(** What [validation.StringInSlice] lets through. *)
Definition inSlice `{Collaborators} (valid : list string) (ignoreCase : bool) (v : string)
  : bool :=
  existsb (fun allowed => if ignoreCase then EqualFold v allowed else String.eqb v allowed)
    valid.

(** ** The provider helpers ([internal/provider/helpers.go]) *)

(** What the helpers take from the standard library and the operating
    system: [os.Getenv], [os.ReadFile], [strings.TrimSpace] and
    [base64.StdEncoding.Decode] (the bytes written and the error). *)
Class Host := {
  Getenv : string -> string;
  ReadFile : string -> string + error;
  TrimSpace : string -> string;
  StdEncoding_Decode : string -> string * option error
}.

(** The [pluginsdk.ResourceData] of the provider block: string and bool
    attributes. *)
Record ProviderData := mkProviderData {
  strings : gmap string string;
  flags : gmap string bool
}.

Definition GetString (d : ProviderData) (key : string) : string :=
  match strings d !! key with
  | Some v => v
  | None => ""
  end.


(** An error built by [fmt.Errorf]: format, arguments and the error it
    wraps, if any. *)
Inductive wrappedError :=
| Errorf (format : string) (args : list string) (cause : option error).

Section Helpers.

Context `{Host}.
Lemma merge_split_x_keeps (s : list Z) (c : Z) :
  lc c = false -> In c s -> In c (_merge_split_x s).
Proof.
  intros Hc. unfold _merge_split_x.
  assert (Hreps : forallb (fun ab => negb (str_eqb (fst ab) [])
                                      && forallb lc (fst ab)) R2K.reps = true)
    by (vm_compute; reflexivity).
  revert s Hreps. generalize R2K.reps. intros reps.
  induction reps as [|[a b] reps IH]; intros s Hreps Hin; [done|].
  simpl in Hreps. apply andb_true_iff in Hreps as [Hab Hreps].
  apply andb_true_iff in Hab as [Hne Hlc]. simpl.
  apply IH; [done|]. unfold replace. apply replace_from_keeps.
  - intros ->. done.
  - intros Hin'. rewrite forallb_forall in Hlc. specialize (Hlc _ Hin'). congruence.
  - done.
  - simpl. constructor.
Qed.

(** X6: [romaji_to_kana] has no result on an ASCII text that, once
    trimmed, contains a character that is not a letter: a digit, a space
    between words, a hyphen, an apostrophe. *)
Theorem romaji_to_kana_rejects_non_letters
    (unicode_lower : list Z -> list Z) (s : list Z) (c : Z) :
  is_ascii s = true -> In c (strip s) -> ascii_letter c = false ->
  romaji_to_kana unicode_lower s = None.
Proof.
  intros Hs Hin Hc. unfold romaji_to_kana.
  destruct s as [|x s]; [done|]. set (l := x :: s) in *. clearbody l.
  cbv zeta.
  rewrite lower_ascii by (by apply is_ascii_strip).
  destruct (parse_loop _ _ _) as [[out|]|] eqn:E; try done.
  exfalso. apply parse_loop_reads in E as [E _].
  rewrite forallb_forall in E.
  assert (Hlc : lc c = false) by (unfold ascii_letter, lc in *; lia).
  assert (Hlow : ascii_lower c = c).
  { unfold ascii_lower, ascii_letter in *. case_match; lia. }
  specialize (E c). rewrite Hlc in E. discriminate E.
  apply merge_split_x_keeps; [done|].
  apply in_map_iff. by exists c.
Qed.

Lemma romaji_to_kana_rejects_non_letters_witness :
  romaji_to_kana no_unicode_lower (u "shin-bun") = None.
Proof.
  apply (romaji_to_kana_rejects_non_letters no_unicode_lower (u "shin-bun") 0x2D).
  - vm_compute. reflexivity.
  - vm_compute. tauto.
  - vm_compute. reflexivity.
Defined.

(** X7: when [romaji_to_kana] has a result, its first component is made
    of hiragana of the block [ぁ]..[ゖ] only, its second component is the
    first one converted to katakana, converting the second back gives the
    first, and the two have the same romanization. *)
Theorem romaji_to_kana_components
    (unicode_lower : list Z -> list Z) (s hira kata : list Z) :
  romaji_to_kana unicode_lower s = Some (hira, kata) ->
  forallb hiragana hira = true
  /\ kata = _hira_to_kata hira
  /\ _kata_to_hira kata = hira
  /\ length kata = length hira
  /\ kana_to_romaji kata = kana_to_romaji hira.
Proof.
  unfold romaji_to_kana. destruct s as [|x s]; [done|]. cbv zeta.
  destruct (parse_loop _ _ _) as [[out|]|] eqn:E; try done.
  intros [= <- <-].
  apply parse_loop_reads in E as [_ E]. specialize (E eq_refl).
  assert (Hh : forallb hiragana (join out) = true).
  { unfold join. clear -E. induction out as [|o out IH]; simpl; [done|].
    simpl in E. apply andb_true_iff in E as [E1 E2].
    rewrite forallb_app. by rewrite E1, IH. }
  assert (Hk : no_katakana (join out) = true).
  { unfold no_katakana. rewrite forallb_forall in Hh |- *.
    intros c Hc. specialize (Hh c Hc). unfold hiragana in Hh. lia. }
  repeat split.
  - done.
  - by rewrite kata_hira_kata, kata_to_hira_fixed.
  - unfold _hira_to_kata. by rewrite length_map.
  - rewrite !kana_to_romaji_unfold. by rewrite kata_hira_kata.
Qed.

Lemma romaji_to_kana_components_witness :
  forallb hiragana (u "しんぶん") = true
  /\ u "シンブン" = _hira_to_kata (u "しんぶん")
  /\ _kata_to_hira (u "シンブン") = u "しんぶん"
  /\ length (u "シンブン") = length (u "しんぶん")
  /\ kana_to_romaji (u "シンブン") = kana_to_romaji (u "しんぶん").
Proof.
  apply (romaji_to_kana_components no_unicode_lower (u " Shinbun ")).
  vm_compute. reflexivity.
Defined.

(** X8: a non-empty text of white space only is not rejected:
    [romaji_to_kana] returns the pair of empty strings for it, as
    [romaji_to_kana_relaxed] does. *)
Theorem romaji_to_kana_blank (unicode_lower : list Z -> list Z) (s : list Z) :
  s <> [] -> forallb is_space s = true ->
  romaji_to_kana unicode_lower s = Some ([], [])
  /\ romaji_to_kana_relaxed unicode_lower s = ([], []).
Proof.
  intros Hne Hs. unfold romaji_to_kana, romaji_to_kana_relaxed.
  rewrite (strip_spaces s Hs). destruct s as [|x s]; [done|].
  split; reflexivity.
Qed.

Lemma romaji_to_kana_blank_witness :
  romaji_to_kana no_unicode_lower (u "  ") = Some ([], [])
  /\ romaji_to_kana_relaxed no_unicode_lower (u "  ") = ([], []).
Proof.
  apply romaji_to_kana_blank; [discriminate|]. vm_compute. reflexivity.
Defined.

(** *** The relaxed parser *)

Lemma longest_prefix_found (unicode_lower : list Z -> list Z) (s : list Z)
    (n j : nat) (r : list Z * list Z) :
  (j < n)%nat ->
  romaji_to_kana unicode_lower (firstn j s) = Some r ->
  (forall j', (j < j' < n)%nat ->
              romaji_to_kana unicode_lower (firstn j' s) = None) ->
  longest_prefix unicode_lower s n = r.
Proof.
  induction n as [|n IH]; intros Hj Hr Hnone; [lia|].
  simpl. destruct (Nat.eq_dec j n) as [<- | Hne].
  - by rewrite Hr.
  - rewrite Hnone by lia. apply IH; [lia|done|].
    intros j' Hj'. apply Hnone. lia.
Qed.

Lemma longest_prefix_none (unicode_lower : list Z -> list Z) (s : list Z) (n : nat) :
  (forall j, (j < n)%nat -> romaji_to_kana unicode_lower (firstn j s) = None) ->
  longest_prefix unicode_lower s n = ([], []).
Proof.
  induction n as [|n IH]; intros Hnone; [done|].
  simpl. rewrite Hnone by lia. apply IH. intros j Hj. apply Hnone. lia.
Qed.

——————

> Work to complete
Beginning at the top of the entries above, output each line exactly, and end with the line in which "match strings d !! key with" appears.

> Result for this exercise
(** What [validation.StringInSlice] lets through. *)
Definition inSlice `{Collaborators} (valid : list string) (ignoreCase : bool) (v : string)
  : bool :=
  existsb (fun allowed => if ignoreCase then EqualFold v allowed else String.eqb v allowed)
    valid.

(** ** The provider helpers ([internal/provider/helpers.go]) *)

(** What the helpers take from the standard library and the operating
    system: [os.Getenv], [os.ReadFile], [strings.TrimSpace] and
    [base64.StdEncoding.Decode] (the bytes written and the error). *)
Class Host := {
  Getenv : string -> string;
  ReadFile : string -> string + error;
  TrimSpace : string -> string;
  StdEncoding_Decode : string -> string * option error
}.

(** The [pluginsdk.ResourceData] of the provider block: string and bool
    attributes. *)
Record ProviderData := mkProviderData {
  strings : gmap string string;
  flags : gmap string bool
}.

Definition GetString (d : ProviderData) (key : string) : string :=
  match strings d !! key with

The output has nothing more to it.